(** * The claims *)

(** ** Buy and sell quotes *)

(** C1.  For valid curve parameters and a base price that is not negative,
    every quote that [calculateBuyPrice] returns for [amount] units at
    [currentSupply] has a gross amount [totalCost] equal to the sum of
    [price(currentSupply + i)] for [i = 0 .. amount - 1], each of them
    returned by [calculatePriceAtSupply], a fee equal to
    [floor(totalCost * feeRate)] and a net amount [netCost] equal to
    [totalCost + fee].  A quote is returned exactly when bn.js accepts the
    conversions the code makes: the amount is safe, the scaled power of the
    multiplier is safe at every supply from [currentSupply] to
    [currentSupply + amount], and the price of the last unit is safe.  With
    the constants of the source (base price 1_000_000, fee rate 0.025),
    [calculateBuyPrice(0, 1)] returns gross amount 1_000_000, fee 25_000
    and net amount 1_025_000. *)
Theorem buy_quote_gross_fee_net (K : CurveConstants)
    (currentSupply amount basePrice : Z) :
  validParameters K -> 0 <= basePrice ->
  (forall q,
     calculateBuyPrice K currentSupply amount basePrice = Returned q ->
     (forall i, 0 <= i < amount ->
        calculatePriceAtSupply K (currentSupply + i) basePrice
        = Returned (priceAt K (currentSupply + i) basePrice))
     /\ totalCost q
        = sumOver (fun i => priceAt K (currentSupply + i) basePrice)
            (range 0 (Z.to_nat amount))
     /\ fee q = Qfloor (inject_Z (totalCost q) * feeRate K)
     /\ netCost q = totalCost q + fee q)
  /\ ((exists q,
         calculateBuyPrice K currentSupply amount basePrice = Returned q)
      <-> safe amount
          /\ (forall i, 0 <= i < amount ->
                priceComputable K (currentSupply + i))
          /\ priceComputable K (currentSupply + amount)
          /\ (0 < amount ->
              safe (priceAt K (currentSupply + amount - 1) basePrice)))
  /\ (BASE_PRICE CURVE_CONSTANTS = 1000000
      /\ (feeRate CURVE_CONSTANTS == 25 # 1000)%Q
      /\ exists q1,
           calculateBuyPrice CURVE_CONSTANTS 0 1 (BASE_PRICE CURVE_CONSTANTS)
           = Returned q1
           /\ totalCost q1 = 1000000 /\ fee q1 = 25000
           /\ netCost q1 = 1025000).
Proof.
  intros Hvalid Hbase.
  destruct Hvalid as [[Hfee _] Hmin _].
  split; [| split].
  - intros q Hq.
    destruct (buy_returned K _ _ _ _ Hq)
      as [_ [Hall [_ [Htotal [_ [_ [Hquot [Hnet _]]]]]]]].
    split.
    { intros i Hi. apply price_computable. apply Hall. exact Hi. }
    split; [exact Htotal |]. split; [| exact Hnet].
    rewrite Hquot. apply fee_is_floor; [exact Hfee |].
    rewrite Htotal. apply sumOver_nonneg. intros i _.
    apply priceAt_nonneg; assumption.
  - split.
    + intros [q Hq].
      destruct (buy_returned K _ _ _ _ Hq)
        as [Hsafe [Hall [Hafter [_ [Hprice [Hlast _]]]]]].
      split; [exact Hsafe |]. split; [exact Hall |]. split; [exact Hafter |].
      intros Hpos. rewrite Hprice in Hlast.
      destruct (Z.leb_spec amount 0) as [Hle | _]; [lia | exact Hlast].
    + intros [Hsafe [Hall [Hafter Hlast]]].
      apply buy_returns; assumption.
  - split; [reflexivity |]. split; [reflexivity |].
    eexists. split; [vm_compute; reflexivity |]. repeat split.
Qed.
(** * ts-classes-to-api-documentation: TsFileParser and MdWriter

    A shallow embedding of [src/ts-file-parser/index.ts] and
    [src/md-writer/md-writer.ts], and the properties of the
    specification that are stated about them.

    - JavaScript strings are modelled as [string]; every string
      operation the code uses ([indexOf], [slice], [length],
      concatenation, template literals) works position by position, so
      the character type plays no role.
    - A JavaScript object used as a dictionary is an association list in
      insertion order ([JsObject]): [Object.keys] depends on that order,
      and a property read also consults [Object.prototype].
    - The syntax tree supplied by ts-morph is a record of the getters the
      code calls ([ClassDeclaration] and its member declarations).
    - Exceptions are a [Result]; the parser's registry and the Markdown
      file are threaded explicitly. *)

From Stdlib Require Import ZArith List Bool Lia.
From Stdlib Require Import Strings.String Strings.Ascii.
From Stdlib Require Import Sorting.Permutation Sorting.Sorted.
Import ListNotations.

#[local] Set Warnings "-register-all".

Open Scope string_scope.
Open Scope Z_scope.

(** ** JavaScript values and strings *)

(** The line feed of the source's ['\n']. *)
Definition nl : string := String (ascii_of_nat 10) EmptyString.

(** What a template literal [`${x}`] (or [String(x)]) yields for a value
    that is a string or [undefined]. *)
Definition js_string (x : option string) : string :=
  match x with
  | Some s => s
  | None => "undefined"
  end.

(** Truthiness of a value that is a string or [undefined]: [undefined]
    and the empty string are falsy. *)
Definition string_truthy (x : option string) : bool :=
  match x with
  | Some EmptyString => false
  | Some _ => true
  | None => false
  end.

(** [s.length]. *)
Definition js_length (s : string) : Z := Z.of_nat (String.length s).

(** [data.indexOf(pat)] scanning from position [i]: the first position at
    which [pat] occurs, or [-1]. *)
Fixpoint indexOf_from (pat data : string) (i : Z) : Z :=
  if String.prefix pat data then i
  else match data with
       | EmptyString => -1
       | String _ rest => indexOf_from pat rest (i + 1)
       end.

Definition indexOf (data pat : string) : Z := indexOf_from pat data 0.

(** How [slice] clamps a relative index: a negative one counts from the
    end. *)
Definition clamp_index (len k : Z) : Z :=
  if k <? 0 then Z.max (len + k) 0 else Z.min k len.

(** [s.slice(start, end)]. *)
Definition slice (s : string) (start end_ : Z) : string :=
  let len := js_length s in
  let from := clamp_index len start in
  let to := clamp_index len end_ in
  String.substring (Z.to_nat from) (Z.to_nat (to - from)) s.

(** [s.slice(start)]. *)
Definition slice_from (s : string) (start : Z) : string :=
  slice s start (js_length s).

(** [arr.join(sep)] on an array of strings. *)
Fixpoint join (sep : string) (l : list string) : string :=
  match l with
  | [] => ""
  | [x] => x
  | x :: rest => x ++ sep ++ join sep rest
  end.

(** [arr.join('')]. *)
Definition join_empty (l : list string) : string :=
  fold_right String.append "" l.

(** Thrown values. *)
Inductive JsError : Type :=
| Error (message : string)
| TypeError (message : string)
| IoError.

::::

▶ **Exercise prompt**
Among the lines of the listing above, which ones hold "undefined"? Copy them.

▶ **Exercise solution**
    that is a string or [undefined]. *)
  | None => "undefined"
(** Truthiness of a value that is a string or [undefined]: [undefined]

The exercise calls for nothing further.